[Provided data]
__________________________________________________

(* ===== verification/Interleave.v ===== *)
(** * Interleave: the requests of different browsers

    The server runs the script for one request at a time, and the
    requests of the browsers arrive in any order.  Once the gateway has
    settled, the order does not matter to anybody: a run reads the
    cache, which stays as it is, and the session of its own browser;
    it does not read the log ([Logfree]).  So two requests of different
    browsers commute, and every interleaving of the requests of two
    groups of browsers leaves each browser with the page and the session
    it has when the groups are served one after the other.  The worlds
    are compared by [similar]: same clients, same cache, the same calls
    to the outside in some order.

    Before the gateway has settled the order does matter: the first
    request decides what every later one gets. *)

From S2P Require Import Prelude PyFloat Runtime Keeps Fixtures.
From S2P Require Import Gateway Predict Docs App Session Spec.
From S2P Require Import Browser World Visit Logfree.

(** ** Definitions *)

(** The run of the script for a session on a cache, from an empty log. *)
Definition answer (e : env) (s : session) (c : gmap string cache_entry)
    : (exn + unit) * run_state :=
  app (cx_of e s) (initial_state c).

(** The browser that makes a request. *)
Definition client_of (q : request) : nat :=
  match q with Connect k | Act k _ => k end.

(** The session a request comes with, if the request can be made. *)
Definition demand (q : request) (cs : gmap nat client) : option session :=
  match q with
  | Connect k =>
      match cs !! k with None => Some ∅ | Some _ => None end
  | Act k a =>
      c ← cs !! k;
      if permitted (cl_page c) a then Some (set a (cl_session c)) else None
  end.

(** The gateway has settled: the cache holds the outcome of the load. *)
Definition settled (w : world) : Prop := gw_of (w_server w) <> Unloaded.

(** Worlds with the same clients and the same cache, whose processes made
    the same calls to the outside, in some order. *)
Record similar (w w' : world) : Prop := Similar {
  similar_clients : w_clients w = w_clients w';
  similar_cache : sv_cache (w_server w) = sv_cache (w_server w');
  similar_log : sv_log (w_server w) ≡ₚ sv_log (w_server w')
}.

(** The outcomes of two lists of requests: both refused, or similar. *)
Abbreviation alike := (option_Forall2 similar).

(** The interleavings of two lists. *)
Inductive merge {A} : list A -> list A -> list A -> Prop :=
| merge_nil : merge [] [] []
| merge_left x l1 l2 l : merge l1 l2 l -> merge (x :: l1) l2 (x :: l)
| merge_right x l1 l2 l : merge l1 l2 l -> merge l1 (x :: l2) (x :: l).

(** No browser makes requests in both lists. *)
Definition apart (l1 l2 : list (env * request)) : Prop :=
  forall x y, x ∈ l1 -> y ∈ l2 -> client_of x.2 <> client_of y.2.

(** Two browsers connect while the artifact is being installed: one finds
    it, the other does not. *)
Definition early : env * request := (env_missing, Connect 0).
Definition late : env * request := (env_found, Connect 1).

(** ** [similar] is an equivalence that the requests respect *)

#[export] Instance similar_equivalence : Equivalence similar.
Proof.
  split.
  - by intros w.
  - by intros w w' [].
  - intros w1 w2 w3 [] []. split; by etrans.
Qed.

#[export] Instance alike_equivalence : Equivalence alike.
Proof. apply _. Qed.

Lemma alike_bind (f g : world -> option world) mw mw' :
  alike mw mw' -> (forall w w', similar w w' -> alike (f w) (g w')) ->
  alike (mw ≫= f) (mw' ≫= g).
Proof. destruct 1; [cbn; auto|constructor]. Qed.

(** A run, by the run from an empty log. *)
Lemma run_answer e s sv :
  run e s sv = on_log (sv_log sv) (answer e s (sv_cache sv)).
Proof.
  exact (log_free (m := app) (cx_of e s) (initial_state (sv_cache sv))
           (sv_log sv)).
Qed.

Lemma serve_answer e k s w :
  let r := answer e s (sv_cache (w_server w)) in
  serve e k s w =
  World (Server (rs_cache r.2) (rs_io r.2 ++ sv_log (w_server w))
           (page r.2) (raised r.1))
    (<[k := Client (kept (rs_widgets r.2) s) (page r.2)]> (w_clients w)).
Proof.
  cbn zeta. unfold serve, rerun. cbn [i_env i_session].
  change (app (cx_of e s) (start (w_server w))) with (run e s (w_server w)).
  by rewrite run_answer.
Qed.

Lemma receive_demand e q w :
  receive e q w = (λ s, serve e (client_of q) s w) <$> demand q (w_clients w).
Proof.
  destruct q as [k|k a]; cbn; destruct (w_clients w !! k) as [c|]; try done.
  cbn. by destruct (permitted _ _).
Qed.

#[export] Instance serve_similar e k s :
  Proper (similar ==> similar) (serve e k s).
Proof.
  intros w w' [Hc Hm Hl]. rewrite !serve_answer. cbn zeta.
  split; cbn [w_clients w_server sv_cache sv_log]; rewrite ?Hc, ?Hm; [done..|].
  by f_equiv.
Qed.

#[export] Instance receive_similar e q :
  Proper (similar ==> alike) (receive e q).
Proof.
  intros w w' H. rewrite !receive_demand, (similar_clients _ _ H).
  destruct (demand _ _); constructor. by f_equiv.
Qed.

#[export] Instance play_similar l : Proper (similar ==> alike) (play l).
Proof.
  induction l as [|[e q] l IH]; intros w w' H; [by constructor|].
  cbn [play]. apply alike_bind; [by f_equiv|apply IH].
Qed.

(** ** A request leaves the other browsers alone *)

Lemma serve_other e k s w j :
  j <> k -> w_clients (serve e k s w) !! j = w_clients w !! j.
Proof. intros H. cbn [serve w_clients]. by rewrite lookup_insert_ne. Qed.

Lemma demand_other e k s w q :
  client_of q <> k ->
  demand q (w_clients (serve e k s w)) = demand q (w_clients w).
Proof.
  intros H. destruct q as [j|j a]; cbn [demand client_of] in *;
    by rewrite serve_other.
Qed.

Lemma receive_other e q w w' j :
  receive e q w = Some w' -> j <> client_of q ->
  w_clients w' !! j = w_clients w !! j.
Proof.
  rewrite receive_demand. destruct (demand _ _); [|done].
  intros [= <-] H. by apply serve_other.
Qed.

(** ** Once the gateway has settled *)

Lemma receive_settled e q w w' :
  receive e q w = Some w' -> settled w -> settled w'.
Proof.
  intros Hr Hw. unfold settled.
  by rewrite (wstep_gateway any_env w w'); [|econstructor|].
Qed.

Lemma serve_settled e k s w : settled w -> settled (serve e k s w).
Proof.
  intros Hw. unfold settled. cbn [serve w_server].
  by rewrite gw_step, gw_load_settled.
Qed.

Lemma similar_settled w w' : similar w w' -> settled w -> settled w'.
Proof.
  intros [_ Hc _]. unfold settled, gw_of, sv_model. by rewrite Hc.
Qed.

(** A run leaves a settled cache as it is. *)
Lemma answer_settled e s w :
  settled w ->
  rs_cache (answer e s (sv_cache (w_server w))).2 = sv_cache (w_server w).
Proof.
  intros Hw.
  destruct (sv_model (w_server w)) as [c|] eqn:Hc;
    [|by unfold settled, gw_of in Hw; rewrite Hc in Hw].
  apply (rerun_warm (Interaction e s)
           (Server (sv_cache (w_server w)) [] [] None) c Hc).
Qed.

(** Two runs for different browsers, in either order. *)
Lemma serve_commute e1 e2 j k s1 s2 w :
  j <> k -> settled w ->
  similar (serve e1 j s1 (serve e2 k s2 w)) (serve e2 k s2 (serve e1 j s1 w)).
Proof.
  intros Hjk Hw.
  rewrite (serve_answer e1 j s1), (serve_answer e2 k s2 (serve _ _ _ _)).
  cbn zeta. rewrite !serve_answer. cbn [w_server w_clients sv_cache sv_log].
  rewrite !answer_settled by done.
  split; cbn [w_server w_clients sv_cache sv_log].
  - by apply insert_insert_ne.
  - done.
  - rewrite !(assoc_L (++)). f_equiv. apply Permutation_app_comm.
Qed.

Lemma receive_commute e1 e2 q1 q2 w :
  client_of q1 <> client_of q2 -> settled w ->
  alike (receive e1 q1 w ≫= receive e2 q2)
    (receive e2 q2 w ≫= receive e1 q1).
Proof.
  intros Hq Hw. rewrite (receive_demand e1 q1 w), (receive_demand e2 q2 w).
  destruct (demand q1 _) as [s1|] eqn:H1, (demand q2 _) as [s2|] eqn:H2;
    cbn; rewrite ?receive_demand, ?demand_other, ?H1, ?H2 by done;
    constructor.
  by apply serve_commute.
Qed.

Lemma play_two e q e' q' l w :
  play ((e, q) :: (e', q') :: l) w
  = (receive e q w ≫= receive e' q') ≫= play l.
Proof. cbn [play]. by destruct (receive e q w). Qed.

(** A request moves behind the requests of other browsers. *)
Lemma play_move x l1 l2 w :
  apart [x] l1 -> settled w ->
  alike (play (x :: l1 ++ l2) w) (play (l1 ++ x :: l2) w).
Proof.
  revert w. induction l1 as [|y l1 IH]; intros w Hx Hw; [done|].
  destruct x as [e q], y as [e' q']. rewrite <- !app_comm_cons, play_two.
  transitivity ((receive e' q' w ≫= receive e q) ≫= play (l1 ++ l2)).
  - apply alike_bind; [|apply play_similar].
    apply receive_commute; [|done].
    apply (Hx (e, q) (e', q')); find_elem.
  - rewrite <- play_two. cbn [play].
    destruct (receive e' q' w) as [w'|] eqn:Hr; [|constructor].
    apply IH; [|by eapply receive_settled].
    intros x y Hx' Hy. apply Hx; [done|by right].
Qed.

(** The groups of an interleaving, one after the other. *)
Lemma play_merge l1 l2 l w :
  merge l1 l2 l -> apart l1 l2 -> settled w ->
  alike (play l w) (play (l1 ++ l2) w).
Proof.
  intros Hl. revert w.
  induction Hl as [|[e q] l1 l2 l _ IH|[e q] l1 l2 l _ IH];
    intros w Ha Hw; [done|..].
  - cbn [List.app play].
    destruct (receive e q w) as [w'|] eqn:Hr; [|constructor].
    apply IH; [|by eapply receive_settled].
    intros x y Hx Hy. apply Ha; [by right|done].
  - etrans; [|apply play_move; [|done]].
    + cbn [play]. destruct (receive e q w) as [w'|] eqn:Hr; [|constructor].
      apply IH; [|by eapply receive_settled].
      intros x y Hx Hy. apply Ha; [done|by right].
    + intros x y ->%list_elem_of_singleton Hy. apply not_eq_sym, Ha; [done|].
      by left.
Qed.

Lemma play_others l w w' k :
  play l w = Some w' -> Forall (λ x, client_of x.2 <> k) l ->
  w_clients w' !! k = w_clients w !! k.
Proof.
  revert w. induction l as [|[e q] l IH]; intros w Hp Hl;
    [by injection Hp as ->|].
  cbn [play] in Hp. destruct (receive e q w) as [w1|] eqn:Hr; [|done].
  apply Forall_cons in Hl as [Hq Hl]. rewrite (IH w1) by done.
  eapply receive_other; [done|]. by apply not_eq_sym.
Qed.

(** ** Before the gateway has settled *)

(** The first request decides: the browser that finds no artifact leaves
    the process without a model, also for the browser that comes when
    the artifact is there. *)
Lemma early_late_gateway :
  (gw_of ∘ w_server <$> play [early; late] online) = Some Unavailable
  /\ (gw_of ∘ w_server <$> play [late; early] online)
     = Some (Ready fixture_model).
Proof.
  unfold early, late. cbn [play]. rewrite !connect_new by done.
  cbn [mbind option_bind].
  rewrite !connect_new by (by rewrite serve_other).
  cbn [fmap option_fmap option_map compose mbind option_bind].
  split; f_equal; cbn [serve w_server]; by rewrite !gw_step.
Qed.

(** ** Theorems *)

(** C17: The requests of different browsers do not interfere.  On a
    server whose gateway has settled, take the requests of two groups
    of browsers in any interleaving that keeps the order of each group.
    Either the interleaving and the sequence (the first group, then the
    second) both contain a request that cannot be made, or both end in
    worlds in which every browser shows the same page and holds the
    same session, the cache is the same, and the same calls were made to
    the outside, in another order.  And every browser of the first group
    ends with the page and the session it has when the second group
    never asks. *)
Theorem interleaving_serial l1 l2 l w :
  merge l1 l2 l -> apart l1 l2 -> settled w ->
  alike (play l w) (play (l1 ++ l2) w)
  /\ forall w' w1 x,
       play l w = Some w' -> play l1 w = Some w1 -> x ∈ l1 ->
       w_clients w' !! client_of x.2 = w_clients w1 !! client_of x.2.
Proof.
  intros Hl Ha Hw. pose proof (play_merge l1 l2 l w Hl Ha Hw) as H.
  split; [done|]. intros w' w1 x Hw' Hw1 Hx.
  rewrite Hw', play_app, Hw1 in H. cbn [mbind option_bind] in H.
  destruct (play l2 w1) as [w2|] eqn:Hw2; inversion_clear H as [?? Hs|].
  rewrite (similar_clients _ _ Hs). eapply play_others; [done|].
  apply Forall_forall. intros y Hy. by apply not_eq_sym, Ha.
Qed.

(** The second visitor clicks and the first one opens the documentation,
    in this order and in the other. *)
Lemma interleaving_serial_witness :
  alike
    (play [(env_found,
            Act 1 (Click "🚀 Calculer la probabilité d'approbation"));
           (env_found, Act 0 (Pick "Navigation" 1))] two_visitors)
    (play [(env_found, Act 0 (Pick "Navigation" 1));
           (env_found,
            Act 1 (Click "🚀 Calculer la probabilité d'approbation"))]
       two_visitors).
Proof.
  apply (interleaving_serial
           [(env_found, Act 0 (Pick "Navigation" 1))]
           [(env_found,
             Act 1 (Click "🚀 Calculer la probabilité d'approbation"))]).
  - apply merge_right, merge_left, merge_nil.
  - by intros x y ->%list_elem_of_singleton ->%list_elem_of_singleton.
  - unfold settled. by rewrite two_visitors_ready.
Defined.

__________________________________________________

[Prompt] Write down again, exactly as given, only the lines above that fall from the line with "destruct (demand _ _); constructor." to the line with "cbn zeta. rewrite", inclusive.

[Task result]
  destruct (demand _ _); constructor. by f_equiv.
Qed.

#[export] Instance play_similar l : Proper (similar ==> alike) (play l).
Proof.
  induction l as [|[e q] l IH]; intros w w' H; [by constructor|].
  cbn [play]. apply alike_bind; [by f_equiv|apply IH].
Qed.

(** ** A request leaves the other browsers alone *)

Lemma serve_other e k s w j :
  j <> k -> w_clients (serve e k s w) !! j = w_clients w !! j.
Proof. intros H. cbn [serve w_clients]. by rewrite lookup_insert_ne. Qed.

Lemma demand_other e k s w q :
  client_of q <> k ->
  demand q (w_clients (serve e k s w)) = demand q (w_clients w).
Proof.
  intros H. destruct q as [j|j a]; cbn [demand client_of] in *;
    by rewrite serve_other.
Qed.

Lemma receive_other e q w w' j :
  receive e q w = Some w' -> j <> client_of q ->
  w_clients w' !! j = w_clients w !! j.
Proof.
  rewrite receive_demand. destruct (demand _ _); [|done].
  intros [= <-] H. by apply serve_other.
Qed.

(** ** Once the gateway has settled *)

Lemma receive_settled e q w w' :
  receive e q w = Some w' -> settled w -> settled w'.
Proof.
  intros Hr Hw. unfold settled.
  by rewrite (wstep_gateway any_env w w'); [|econstructor|].
Qed.

Lemma serve_settled e k s w : settled w -> settled (serve e k s w).
Proof.
  intros Hw. unfold settled. cbn [serve w_server].
  by rewrite gw_step, gw_load_settled.
Qed.

Lemma similar_settled w w' : similar w w' -> settled w -> settled w'.
Proof.
  intros [_ Hc _]. unfold settled, gw_of, sv_model. by rewrite Hc.
Qed.

(** A run leaves a settled cache as it is. *)
Lemma answer_settled e s w :
  settled w ->
  rs_cache (answer e s (sv_cache (w_server w))).2 = sv_cache (w_server w).
Proof.
  intros Hw.
  destruct (sv_model (w_server w)) as [c|] eqn:Hc;
    [|by unfold settled, gw_of in Hw; rewrite Hc in Hw].
  apply (rerun_warm (Interaction e s)
           (Server (sv_cache (w_server w)) [] [] None) c Hc).
Qed.

(** Two runs for different browsers, in either order. *)
Lemma serve_commute e1 e2 j k s1 s2 w :
  j <> k -> settled w ->
  similar (serve e1 j s1 (serve e2 k s2 w)) (serve e2 k s2 (serve e1 j s1 w)).
Proof.
  intros Hjk Hw.
  rewrite (serve_answer e1 j s1), (serve_answer e2 k s2 (serve _ _ _ _)).
  cbn zeta. rewrite !serve_answer. cbn [w_server w_clients sv_cache sv_log].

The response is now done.